Problem statement
I need only the number of lines in this data that contain the string "SetuAuthenticatedStatusBar".

Items from a data source

Start of Block

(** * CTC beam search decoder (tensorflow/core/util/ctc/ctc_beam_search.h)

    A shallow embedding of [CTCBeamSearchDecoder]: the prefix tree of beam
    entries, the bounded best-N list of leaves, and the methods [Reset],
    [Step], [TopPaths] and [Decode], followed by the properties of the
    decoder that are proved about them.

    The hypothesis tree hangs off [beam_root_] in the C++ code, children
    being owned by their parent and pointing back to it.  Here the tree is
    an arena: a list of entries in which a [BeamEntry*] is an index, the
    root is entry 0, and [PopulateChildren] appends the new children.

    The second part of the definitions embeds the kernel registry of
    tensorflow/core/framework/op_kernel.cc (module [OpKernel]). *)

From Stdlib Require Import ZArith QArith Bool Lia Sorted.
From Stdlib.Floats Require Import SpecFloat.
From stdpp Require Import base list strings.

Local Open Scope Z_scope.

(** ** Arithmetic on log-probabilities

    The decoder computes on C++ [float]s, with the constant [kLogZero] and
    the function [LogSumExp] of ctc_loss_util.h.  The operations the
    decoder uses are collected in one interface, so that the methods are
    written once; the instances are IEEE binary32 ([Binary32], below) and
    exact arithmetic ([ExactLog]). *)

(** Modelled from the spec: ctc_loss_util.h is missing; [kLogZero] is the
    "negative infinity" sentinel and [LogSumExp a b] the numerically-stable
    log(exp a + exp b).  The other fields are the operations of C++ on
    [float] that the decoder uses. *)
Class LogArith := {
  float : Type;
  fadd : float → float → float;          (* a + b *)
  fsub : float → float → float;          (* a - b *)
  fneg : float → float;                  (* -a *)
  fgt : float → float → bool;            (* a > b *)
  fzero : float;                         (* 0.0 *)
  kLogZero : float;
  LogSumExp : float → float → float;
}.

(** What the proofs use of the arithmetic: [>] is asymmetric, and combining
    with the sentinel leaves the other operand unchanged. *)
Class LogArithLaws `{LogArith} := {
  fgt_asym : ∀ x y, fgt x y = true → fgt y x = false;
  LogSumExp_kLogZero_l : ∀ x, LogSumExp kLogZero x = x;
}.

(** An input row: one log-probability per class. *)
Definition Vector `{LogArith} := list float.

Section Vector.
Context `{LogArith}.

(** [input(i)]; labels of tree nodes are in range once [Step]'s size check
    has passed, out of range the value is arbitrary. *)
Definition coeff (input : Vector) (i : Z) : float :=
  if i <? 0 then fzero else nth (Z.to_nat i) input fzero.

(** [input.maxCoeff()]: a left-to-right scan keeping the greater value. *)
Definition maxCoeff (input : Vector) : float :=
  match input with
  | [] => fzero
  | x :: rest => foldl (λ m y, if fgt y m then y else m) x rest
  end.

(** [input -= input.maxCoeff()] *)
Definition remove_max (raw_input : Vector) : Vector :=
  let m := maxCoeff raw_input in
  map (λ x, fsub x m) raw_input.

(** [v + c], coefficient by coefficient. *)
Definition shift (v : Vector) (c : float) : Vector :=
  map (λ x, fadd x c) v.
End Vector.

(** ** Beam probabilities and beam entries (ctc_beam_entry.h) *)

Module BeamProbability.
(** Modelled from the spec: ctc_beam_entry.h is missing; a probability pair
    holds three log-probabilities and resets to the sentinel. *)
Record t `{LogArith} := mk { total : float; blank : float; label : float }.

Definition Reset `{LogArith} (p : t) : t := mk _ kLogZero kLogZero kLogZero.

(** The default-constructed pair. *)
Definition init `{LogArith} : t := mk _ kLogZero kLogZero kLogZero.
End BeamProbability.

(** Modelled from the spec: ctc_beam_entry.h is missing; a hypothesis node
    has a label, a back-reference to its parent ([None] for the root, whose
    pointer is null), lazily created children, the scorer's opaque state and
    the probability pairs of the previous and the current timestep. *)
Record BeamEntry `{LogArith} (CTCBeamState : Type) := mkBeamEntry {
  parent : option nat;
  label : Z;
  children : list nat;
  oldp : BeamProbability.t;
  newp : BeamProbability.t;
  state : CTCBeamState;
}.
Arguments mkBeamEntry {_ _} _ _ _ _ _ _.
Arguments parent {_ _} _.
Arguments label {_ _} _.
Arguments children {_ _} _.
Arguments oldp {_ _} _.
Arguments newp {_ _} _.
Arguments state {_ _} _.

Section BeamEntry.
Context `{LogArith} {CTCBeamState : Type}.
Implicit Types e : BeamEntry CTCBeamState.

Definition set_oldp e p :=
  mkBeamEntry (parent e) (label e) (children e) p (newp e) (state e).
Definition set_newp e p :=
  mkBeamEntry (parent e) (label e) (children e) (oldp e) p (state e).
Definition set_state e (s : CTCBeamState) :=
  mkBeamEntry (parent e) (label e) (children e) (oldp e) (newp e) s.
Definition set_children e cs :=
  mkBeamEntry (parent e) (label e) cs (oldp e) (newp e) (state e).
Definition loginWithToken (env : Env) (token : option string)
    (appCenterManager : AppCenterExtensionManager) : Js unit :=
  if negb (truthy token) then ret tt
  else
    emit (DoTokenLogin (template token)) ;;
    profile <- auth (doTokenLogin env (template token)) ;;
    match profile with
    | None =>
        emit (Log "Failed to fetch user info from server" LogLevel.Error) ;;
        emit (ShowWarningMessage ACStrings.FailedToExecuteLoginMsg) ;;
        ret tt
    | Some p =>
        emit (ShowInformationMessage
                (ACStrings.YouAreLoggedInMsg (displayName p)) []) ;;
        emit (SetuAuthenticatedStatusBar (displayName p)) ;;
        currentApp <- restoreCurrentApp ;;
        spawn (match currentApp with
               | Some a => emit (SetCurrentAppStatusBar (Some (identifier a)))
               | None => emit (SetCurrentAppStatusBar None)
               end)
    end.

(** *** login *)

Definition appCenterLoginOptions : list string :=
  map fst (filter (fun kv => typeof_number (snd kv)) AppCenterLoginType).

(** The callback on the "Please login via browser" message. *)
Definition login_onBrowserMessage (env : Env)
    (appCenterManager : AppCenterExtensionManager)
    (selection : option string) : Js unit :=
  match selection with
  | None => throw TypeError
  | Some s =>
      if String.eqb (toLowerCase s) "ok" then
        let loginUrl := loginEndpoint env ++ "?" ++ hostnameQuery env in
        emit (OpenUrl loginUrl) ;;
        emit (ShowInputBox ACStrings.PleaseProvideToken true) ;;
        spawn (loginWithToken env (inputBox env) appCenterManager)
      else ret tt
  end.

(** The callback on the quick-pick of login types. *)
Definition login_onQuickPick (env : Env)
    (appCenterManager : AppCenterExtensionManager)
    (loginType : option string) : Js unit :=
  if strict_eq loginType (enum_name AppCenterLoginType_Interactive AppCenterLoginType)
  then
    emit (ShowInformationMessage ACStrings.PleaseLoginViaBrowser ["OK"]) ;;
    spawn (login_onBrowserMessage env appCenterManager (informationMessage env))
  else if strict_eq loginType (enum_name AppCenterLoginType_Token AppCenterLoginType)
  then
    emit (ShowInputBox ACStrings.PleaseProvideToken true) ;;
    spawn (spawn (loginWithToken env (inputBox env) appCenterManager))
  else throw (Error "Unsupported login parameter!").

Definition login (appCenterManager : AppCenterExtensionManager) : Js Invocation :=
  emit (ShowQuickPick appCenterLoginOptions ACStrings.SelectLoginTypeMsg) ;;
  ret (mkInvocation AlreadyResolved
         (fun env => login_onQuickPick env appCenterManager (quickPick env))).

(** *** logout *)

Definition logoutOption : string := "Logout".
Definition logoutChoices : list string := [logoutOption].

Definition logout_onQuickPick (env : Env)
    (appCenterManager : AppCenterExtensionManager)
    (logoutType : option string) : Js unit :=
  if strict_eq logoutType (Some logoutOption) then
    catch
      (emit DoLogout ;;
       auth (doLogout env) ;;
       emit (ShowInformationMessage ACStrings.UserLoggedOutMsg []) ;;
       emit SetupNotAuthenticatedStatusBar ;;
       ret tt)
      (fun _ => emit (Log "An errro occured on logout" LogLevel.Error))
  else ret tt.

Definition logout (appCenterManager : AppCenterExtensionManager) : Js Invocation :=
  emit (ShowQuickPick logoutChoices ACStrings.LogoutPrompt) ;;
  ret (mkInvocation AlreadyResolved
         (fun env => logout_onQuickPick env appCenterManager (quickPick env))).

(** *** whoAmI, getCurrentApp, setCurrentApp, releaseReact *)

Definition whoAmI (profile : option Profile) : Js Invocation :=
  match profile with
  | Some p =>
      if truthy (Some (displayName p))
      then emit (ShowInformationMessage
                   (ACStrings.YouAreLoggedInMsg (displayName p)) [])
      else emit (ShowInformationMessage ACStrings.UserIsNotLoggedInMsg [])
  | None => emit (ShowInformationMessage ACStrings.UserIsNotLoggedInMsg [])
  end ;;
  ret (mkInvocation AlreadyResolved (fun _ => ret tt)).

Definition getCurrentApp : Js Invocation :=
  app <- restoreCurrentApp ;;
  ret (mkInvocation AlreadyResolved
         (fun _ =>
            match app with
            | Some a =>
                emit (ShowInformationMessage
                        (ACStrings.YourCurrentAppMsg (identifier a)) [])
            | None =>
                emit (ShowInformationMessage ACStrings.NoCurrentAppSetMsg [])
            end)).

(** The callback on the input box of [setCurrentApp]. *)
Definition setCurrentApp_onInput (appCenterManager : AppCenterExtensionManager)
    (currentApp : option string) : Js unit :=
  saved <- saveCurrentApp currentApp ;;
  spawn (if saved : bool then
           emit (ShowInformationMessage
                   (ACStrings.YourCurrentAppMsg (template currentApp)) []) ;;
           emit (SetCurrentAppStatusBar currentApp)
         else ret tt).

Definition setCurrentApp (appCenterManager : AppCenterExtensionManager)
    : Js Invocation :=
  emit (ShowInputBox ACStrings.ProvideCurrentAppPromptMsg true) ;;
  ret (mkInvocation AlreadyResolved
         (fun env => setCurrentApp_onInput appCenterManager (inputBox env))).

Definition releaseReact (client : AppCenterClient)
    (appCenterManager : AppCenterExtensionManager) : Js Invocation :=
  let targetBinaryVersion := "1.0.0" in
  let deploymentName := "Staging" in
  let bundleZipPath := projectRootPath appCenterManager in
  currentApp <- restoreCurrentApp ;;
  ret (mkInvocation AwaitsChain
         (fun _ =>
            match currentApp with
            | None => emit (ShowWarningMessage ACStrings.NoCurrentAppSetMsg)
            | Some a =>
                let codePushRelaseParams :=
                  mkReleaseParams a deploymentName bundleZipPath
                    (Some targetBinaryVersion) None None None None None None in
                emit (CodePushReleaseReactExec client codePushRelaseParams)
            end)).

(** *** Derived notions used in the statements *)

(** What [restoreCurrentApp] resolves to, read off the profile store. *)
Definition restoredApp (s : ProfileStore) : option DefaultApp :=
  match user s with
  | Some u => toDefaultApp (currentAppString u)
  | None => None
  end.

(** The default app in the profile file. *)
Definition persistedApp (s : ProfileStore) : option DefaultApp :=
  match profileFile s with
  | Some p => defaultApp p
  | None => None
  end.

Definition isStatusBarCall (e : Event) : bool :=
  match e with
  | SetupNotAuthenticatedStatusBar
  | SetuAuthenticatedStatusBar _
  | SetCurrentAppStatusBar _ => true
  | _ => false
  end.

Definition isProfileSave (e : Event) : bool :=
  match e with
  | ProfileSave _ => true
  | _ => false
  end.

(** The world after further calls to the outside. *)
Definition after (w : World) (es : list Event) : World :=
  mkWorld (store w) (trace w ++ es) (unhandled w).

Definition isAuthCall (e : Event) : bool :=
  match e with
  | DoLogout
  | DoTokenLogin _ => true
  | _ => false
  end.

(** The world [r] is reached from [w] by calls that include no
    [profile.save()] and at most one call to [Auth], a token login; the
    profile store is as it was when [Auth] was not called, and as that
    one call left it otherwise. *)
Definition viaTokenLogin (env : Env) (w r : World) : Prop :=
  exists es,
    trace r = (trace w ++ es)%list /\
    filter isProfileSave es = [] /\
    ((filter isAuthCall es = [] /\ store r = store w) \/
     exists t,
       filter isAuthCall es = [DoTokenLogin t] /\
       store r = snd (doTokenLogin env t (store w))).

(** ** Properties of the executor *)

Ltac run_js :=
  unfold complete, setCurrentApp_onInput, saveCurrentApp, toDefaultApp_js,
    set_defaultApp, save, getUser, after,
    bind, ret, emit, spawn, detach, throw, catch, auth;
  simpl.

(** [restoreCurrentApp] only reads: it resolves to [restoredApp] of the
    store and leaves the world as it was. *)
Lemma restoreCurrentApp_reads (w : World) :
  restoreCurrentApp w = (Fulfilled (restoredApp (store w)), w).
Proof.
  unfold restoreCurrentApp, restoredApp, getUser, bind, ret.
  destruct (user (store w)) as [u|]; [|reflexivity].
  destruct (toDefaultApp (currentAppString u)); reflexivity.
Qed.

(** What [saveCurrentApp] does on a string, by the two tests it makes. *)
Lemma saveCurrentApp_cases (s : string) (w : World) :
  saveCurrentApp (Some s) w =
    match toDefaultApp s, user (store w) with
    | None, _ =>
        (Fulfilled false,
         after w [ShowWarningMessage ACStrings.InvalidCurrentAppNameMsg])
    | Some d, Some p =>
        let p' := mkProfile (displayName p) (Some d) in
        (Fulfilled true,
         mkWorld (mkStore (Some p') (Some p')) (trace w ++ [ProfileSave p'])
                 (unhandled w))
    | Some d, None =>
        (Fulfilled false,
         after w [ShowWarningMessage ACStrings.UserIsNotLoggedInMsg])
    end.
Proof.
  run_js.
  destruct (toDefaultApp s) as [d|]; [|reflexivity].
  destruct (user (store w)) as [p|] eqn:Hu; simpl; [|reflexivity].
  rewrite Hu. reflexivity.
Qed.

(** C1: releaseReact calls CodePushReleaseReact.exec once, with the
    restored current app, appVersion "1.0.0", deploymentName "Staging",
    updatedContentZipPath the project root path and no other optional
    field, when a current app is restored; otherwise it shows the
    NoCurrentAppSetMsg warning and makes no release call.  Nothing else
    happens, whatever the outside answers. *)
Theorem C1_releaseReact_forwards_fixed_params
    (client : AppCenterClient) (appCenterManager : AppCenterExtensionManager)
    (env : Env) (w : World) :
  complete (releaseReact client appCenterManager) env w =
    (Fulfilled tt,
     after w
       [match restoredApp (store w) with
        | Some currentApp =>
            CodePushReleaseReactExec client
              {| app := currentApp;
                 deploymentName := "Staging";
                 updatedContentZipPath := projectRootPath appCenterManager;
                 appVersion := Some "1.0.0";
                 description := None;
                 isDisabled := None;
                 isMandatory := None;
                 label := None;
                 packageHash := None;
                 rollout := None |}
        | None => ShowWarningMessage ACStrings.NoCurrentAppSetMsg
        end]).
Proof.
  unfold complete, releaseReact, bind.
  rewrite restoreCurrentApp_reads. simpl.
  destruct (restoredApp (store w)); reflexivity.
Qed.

End of Block

Written response
2